Comme Boeing qui a payé très cher d’avoir oublié l’importance de la compétence, d’autres grands groupes, étrangement, sont encore dans ce déni si spécifique aux stratégies des années 90 et 2000 ; ils continuent d’espérer gagner plus d’argent et faire s’envoler le cours de bourse en licenciant du personnel sans se préoccuper de l’impact sur la compétence de l’entreprise.
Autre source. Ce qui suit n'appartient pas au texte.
(** * Smart Warehouse Reordering System: the reorder decision engine

    A shallow embedding of [server/server.js]: the four calculation helpers,
    the [/api/reorder-analysis] handler (per-product analysis and the ranking
    sort) and the [/api/simulate-demand-spike] handler (validation, lookup,
    projection and the response object), followed by the properties the
    specification states about them.

    Numbers.  A JavaScript Number is modelled by [num]: an exact rational, or
    one of the special values [Infinity], [-Infinity] and [NaN], with the
    arithmetic IEEE 754 prescribes for them (division by zero, [0 * Infinity],
    comparisons with [NaN], ...).  Finite arithmetic is exact: the rounding
    error of binary64 and the sign of zero are not represented, and the
    properties stated over [num] are those that hold of the code operation
    by operation.  Where rounding decides the result, the cost computation
    is evaluated in [Binary64], over the machine's own numbers. *)

From Stdlib Require Import ZArith QArith Qcanon Qround.
From Stdlib Require Import List String Bool Lia Lqa Permutation Sorted.
From Stdlib Require Floats Uint63.
Import ListNotations.

Local Open Scope Qc_scope.

(** ** JavaScript numbers *)

Module JS.

Inductive num : Type :=
| Fin (q : Qc)
| PInf
| NInf
| NaN.

(** A decimal literal: [dec 32 10] is [3.2]. *)
Definition dec (n : Z) (d : positive) : num := Fin (Q2Qc (n # d)).

(** An integer as a rational, and as a number. *)
Definition ofZ (k : Z) : Qc := Q2Qc (inject_Z k).
Definition int (n : Z) : num := Fin (ofZ n).

Definition Qc_leb (a b : Qc) : bool := Qle_bool a b.
Definition Qc_ltb (a b : Qc) : bool := negb (Qle_bool b a).
Definition Qc_eqb (a b : Qc) : bool := Qeq_bool a b.

Inductive sign : Type := Neg | Zero | Pos.

Definition Qc_sign (q : Qc) : sign :=
  match q ?= 0 with
  | Lt => Neg
  | Eq => Zero
  | Gt => Pos
  end.

Definition neg (x : num) : num :=
  match x with
  | Fin q => Fin (- q)
  | PInf => NInf
  | NInf => PInf
  | NaN => NaN
  end.

(** [x + y] *)
Definition add (x y : num) : num :=
  match x, y with
  | NaN, _ | _, NaN => NaN
  | Fin a, Fin b => Fin (a + b)
  | PInf, NInf | NInf, PInf => NaN
  | PInf, _ | _, PInf => PInf
  | NInf, _ | _, NInf => NInf
  end.

(** [x - y] *)
Definition sub (x y : num) : num := add x (neg y).

(** An infinity scaled by a finite factor of sign [s]. *)
Definition scale_inf (positive_inf : bool) (s : sign) : num :=
  match s with
  | Zero => NaN
  | Pos => if positive_inf then PInf else NInf
  | Neg => if positive_inf then NInf else PInf
  end.

(** [x * y] *)
Definition mul (x y : num) : num :=
  match x, y with
  | NaN, _ | _, NaN => NaN
  | Fin a, Fin b => Fin (a * b)
  | Fin a, PInf | PInf, Fin a => scale_inf true (Qc_sign a)
  | Fin a, NInf | NInf, Fin a => scale_inf false (Qc_sign a)
  | PInf, PInf | NInf, NInf => PInf
  | PInf, NInf | NInf, PInf => NInf
  end.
A la fin de l’histoire, c’est toujours le crash qui est au rendez-vous.

Paris, le 9 novembre 2023

Bibliographie

Cette étude de cas Boeing a été permise grâce à une matière abondante que fournit le monde de l’aéronautique.  Les sources sont nombreuses :

  • de la part de la société Boeing : communiqués de presse, conférences de presse, présentation des résultats trimestriels, site Internet, … ;
  • de la part des autorités diverses impliquées dans le sujet, qu’elles soient américaines ou européennes : commissions d’enquête, auditions publiques, conférences de presse, communiqués, sites Internet, … ;
  • revues spécialisées américaines et analyses d’experts.

 J’ai également sélectionné plus de 80 articles, principalement issus des journaux Le Figaro, le Financial Time et Le Monde ainsi que du site de BFM Business.


[1] A voir sur le blog www.cogito-conseil.fr

[2] Par rupture technologique, il faut ici comprendre deux choses. D’abord un fuselage majoritairement réalisé en matériaux composites, une première. Ensuite, un process de fabrication « innovant » : Boeing a découpé son avion en 4 lots, chacun des lots est confié à un sous-traitant pour fabrication complète. Cette idée est abandonnée au début des année 2010 tellement elle ne fonctionne pas.

[3] Cela fait écho pour moi à la fameuse, mais désastreuse, stratégie de Serge Tchuruk chez Alcatel en 2001 d’une « entreprise industrielle sans usine ». Alcatel a disparu, un leader mondial a disparu, 150.000 emplois ont disparu.